-------- RECORD EXTRACTS --------

(* ===== verification/SearchComponent.v ===== *)
(** * The search operations of the agent ([searchcomponent.rs], [results/search.rs])

    Every operation chooses an endpoint of the search service and runs the search client there, and
    is run again when its error has a reason to be retried.  Whether the cluster knows vector
    searches comes with the config.

    Parameters as in [Search.v], and [url::Url::parse], the random choice of an endpoint and the
    clock. *)

From Stdlib Require Import SpecFloat.
From S2P Require Import Prelude Text HttpxError MgmtxError JsonScanner JsonDecoder RowStreamer RowReader.
From S2P Require Import Wire Bootstrap CoreError Retry Http SearchxError Json SearchQueries SearchOptions.
From S2P Require Import SearchMgmtOptions SearchReader Search QueryComponent.

(** [From<SearchError> for Error]. *)
Definition error_of_search (e : Searchx.Error) : Core.Error := Core.new (Core.Search e).

Record SearchComponentConfig : Type := mkSearchComponentConfig {
  scc_endpoints : gmap string string;
  scc_authenticator : Authenticator;
  scc_vector_search_enabled : bool;
}.

Definition search_http_state (config : SearchComponentConfig) : HttpComponentState :=
  mkHttpComponentState (scc_endpoints config) (scc_authenticator config).

Record SearchResultStream (V D : Type) : Type := mkSearchResultStream {
  ss_inner : SearchRespReader (V:=V) (D:=D);
  ss_endpoint : string;
}.
#[global] Arguments mkSearchResultStream {V D}.
#[global] Arguments ss_inner {V D}.
#[global] Arguments ss_endpoint {V D}.

Record PingSearchReportOptions : Type := mkPingSearchReportOptions {
  psr_on_behalf_of : option OnBehalfOfInfo;
  psr_timeout : Duration;
}.

Section Component.
Context {P : Profile} {V D S : Type} `{HttpClient S}.
Context (status_display : Z → string) (utf8_error : list Z → option string) (to_rfc3339 : D → string)
  (parse_from_rfc3339 : string → string + D).
Context (from_slice_string : list Z → string + string) (from_slice_value : list Z → string + V)
  (to_vec : gmap string V → string + list Z) (to_vec_ser : Serialized V → string + list Z)
  (from_slice_error_response : list Z → string + SearchJson.ErrorResponse)
  (from_slice_metadata : list Z → string + SearchJson.SearchMetaData)
  (from_slice_row : list Z → string + SearchJson.Row)
  (from_slice_index : list Z → string + SearchIndexResponseJson V)
  (from_slice_indexes : list Z → string + SearchIndexesResponseJson V)
  (from_slice_analysis : list Z → string + SearchJson.DocumentAnalysisJson)
  (from_slice_count : list Z → string + SearchJson.IndexedDocumentsJson).
Context (url_parse : string → string + option string * option Z) (random_range : nat → nat) (now : S → Z).
Context (http_state : S → HttpComponentState) (set_http_state : HttpComponentState → S → S).
(** [SearchComponentState]. *)
Context (vector_search_enabled : S → bool) (set_vector_search_enabled : bool → S → S).
Context (user_agent : string) (err_map_component : ErrMapComponent).

(** *** Results *)

Definition search_result_metadata (self : SearchResultStream V D) : outcome Core.Error SearchResultMetaData :=
  map_err error_of_search (search_metadata (ss_inner self)).

Definition search_result_facets (self : SearchResultStream V D) : outcome Core.Error (gmap string (FacetResult D)) :=
  map_err error_of_search (search_facets (ss_inner self)).

Definition search_result_poll_next (self : SearchResultStream V D)
    : SearchResultStream V D * option (outcome Core.Error ResultHit) :=
  let '(inner, item) :=
    search_poll_next from_slice_string from_slice_value to_vec from_slice_metadata from_slice_row parse_from_rfc3339
      (ss_inner self) in
  (mkSearchResultStream inner (ss_endpoint self), map_err error_of_search <$> item).

(** The endpoints and the credentials, and then what the cluster can do. *)
Definition search_reconfigure (config : SearchComponentConfig) (s : S) : S :=
  set_vector_search_enabled (scc_vector_search_enabled config) (set_http_state (search_http_state config) s).

(** *** Operations *)

Section Calls.
Context {T : Type} `{RetryStrategy T}.

(** A call of the search client at a chosen endpoint, with retries; what the cluster can do is looked up by
    each attempt. *)
Definition orchestrate_search {A} (fuel : nat) (retry_strategy : T) (retry_info : RetryRequest)
    (endpoint : option string) (operation : Search → io S Searchx.Error A) (s : S)
    : S * list (RetryReason * Duration) * option (outcome Core.Error A) :=
  orchestrate_retries err_map_component retry_strategy fuel retry_info
    (orchestrate_endpoint url_parse http_state ServiceType.Search random_range endpoint
       (λ endpoint_id endpoint auth s,
          io_map_err error_of_search (operation (mkSearch user_agent endpoint auth (vector_search_enabled s))) s)) s.

Definition vector_search_not_available : Core.Error :=
  Core.new (Core.FeatureNotAvailable "Vector Search"
              "vector queries are available from Couchbase Server 7.6.0 and above").

Definition component_search_query (fuel : nat) (opts : CoreSearchOptions T D V) (s : S)
    : S * list (RetryReason * Duration) * option (outcome Core.Error (SearchResultStream V D)) :=
  if bool_decide (is_Some (CoreSearchOptions.knn opts) ∨ is_Some (CoreSearchOptions.knn_operator opts))
     && negb (vector_search_enabled s)
  then (s, [], Some (Err vector_search_not_available))
  else
    orchestrate_search fuel (CoreSearchOptions.retry_strategy opts) (retry_request_new "search_query" true)
      (CoreSearchOptions.endpoint opts)
      (λ client,
         res ← search_query status_display to_rfc3339 parse_from_rfc3339 from_slice_string from_slice_value to_vec
                 to_vec_ser from_slice_error_response from_slice_metadata client (core_search_options_into opts);
         mret (mkSearchResultStream res (sx_endpoint client))) s.

Definition component_search_get_index (fuel : nat) (opts : CoreSearchGetIndexOptions T) :=
  orchestrate_search fuel (CoreSearchGetIndexOptions.retry_strategy opts)
    (retry_request_new "search_get_index" true) (CoreSearchGetIndexOptions.endpoint opts)
    (λ client, search_get_index utf8_error from_slice_index client
       (core_search_get_index_options_into opts)).

Definition component_search_get_all_indexes (fuel : nat) (opts : CoreSearchGetAllIndexesOptions T) :=
  orchestrate_search fuel (CoreSearchGetAllIndexesOptions.retry_strategy opts)
    (retry_request_new "search_get_all_indexes" true) (CoreSearchGetAllIndexesOptions.endpoint opts)
    (λ client, search_get_all_indexes utf8_error from_slice_indexes client
       (core_search_get_all_indexes_options_into opts)).

Definition component_search_upsert_index (fuel : nat) (opts : CoreSearchUpsertIndexOptions T V) :=
  orchestrate_search fuel (CoreSearchUpsertIndexOptions.retry_strategy opts)
    (retry_request_new "search_upsert_index" true) (CoreSearchUpsertIndexOptions.endpoint opts)
    (λ client, search_upsert_index utf8_error to_vec_ser client
       (core_search_upsert_index_options_into opts)).

Definition component_search_delete_index (fuel : nat) (opts : CoreSearchDeleteIndexOptions T) :=
  orchestrate_search fuel (CoreSearchDeleteIndexOptions.retry_strategy opts)
    (retry_request_new "search_delete_index" true) (CoreSearchDeleteIndexOptions.endpoint opts)
    (λ client, search_delete_index utf8_error client
       (core_search_delete_index_options_into opts)).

--------

■ **WHAT IS EXPECTED**: Please return exactly the lines from the opening line of the data above through the line with "Every operation chooses", both included and nothing else.

■ **ANSWER AREA**:
(* ===== verification/SearchComponent.v ===== *)
(** * The search operations of the agent ([searchcomponent.rs], [results/search.rs])

    Every operation chooses an endpoint of the search service and runs the search client there, and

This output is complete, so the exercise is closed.